(** X19. For a [flash_speed] on which [int(flash_speed * 1000)]
    returns (an [int], or a [float] whose product with 1000 is finite),
    [update_flash_phase] changes nothing but the swap flag and the time
    of the last swap; when that interval is not positive (for an [int]
    speed: exactly when the speed is not positive) 2000 ms are used in
    its place, and otherwise the interval itself; and calling it again
    at the same instant changes nothing more: the colours are swapped at
    most once per instant. *)
Theorem X19_update_flash_phase (now : Z) (st : CountdownState) :
  int_returns (times_1000 (flash_speed (settings st))) = true ->
  let interval_ms := int_of (times_1000 (flash_speed (settings st))) in
  (days_remaining (update_flash_phase now st) = days_remaining st
   /\ countdown_length (update_flash_phase now st) = countdown_length st
   /\ settings (update_flash_phase now st) = settings st
   /\ animation_phase (update_flash_phase now st) = animation_phase st
   /\ base_color (update_flash_phase now st) = base_color st)
  /\ (interval_ms <= 0 ->
      update_flash_phase now st =
      if ticks_diff now (last_swap_ms st) >=? 2000
      then set_swap (negb (swap_phase st)) now st else st)
  /\ (0 < interval_ms ->
      update_flash_phase now st =
      if ticks_diff now (last_swap_ms st) >=? interval_ms
      then set_swap (negb (swap_phase st)) now st else st)
  /\ (forall z, flash_speed (settings st) = PInt z ->
                (interval_ms <= 0 <-> z <= 0))
  /\ update_flash_phase now (update_flash_phase now st) = update_flash_phase now st.
Proof.
  intros _ interval_ms. split; [|split; [|split; [|split]]].
  - unfold update_flash_phase. destruct (_ >=? _); repeat split.
  - intros Hneg. unfold update_flash_phase. fold interval_ms.
    replace (interval_ms <=? 0) with true by (symmetry; apply Z.leb_le; lia).
    reflexivity.
  - intros Hpos. unfold update_flash_phase. fold interval_ms.
    replace (interval_ms <=? 0) with false by (symmetry; apply Z.leb_gt; lia).
    reflexivity.
  - intros z Hz. unfold interval_ms. rewrite Hz. cbn [times_1000 int_of]. lia.
  - set (interval := if interval_ms <=? 0 then 2000 else interval_ms).
    assert (Hpos : 0 < interval).
    { unfold interval. destruct (Z.leb_spec interval_ms 0); lia. }
    assert (Hstep : update_flash_phase now st =
                    if ticks_diff now (last_swap_ms st) >=? interval
                    then set_swap (negb (swap_phase st)) now st else st)
      by reflexivity.
    rewrite Hstep. destruct (ticks_diff now (last_swap_ms st) >=? interval) eqn:E.
    + unfold update_flash_phase. cbn [settings set_swap last_swap_ms].
      fold interval_ms. fold interval. rewrite ticks_diff_same.
      replace (0 >=? interval) with false
        by (symmetry; rewrite Z.geb_leb; apply Z.leb_gt; exact Hpos).
      reflexivity.
    + exact Hstep.
Qed.

End FlashPhase.

Lemma X19_update_flash_phase_witness :
  let st := Examples.state_on (2025, 12, 20) DomainExamples.flashing_backwards in
  @int_of Examples.FP (times_1000 (flash_speed (settings st))) = -500
  /\ (days_remaining (update_flash_phase 2500 st) = days_remaining st
      /\ countdown_length (update_flash_phase 2500 st) = countdown_length st
      /\ settings (update_flash_phase 2500 st) = settings st
      /\ animation_phase (update_flash_phase 2500 st) = animation_phase st
      /\ base_color (update_flash_phase 2500 st) = base_color st)
  /\ update_flash_phase 2500 st =
     (if ticks_diff 2500 (last_swap_ms st) >=? 2000
      then set_swap (negb (swap_phase st)) 2500 st else st)
  /\ update_flash_phase 2500 (update_flash_phase 2500 st) = update_flash_phase 2500 st.
Proof.
  assert (Hfinite :
            @int_returns Examples.FP
              (times_1000
                 (flash_speed
                    (settings (Examples.state_on (2025, 12, 20)
                                 DomainExamples.flashing_backwards)))) = true)
    by (vm_compute; reflexivity).
  assert (Hinterval :
            @int_of Examples.FP
              (times_1000
                 (flash_speed
                    (settings (Examples.state_on (2025, 12, 20)
                                 DomainExamples.flashing_backwards)))) = -500)
    by (vm_compute; reflexivity).
  split; [exact Hinterval|].
  split; [apply (@X19_update_flash_phase Examples.FP); exact Hfinite|].
  split; [|apply (@X19_update_flash_phase Examples.FP); exact Hfinite].
  apply (proj1 (proj2 (@X19_update_flash_phase Examples.FP 2500
                         (Examples.state_on (2025, 12, 20)
                            DomainExamples.flashing_backwards) Hfinite))).
  rewrite Hinterval. lia.
Defined.

Section Construction.
Context {FP : PyFloat} {TM : TimeModule}.











End Construction.


(** ** CountdownApplication: the decisions of one iteration *)

Section Decisions.
Context {FP : PyFloat} {TM : TimeModule}.
Import CountdownApplication.











End Decisions.




(** ** TimeAPI.get_timezone_offset *)

Section TimezoneOffset.
Import TimeAPI.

### WHAT TO WORK ON
How many lines of the entries hold the word "Import"? Respond with the number alone.

### EXERCISE RESULT
2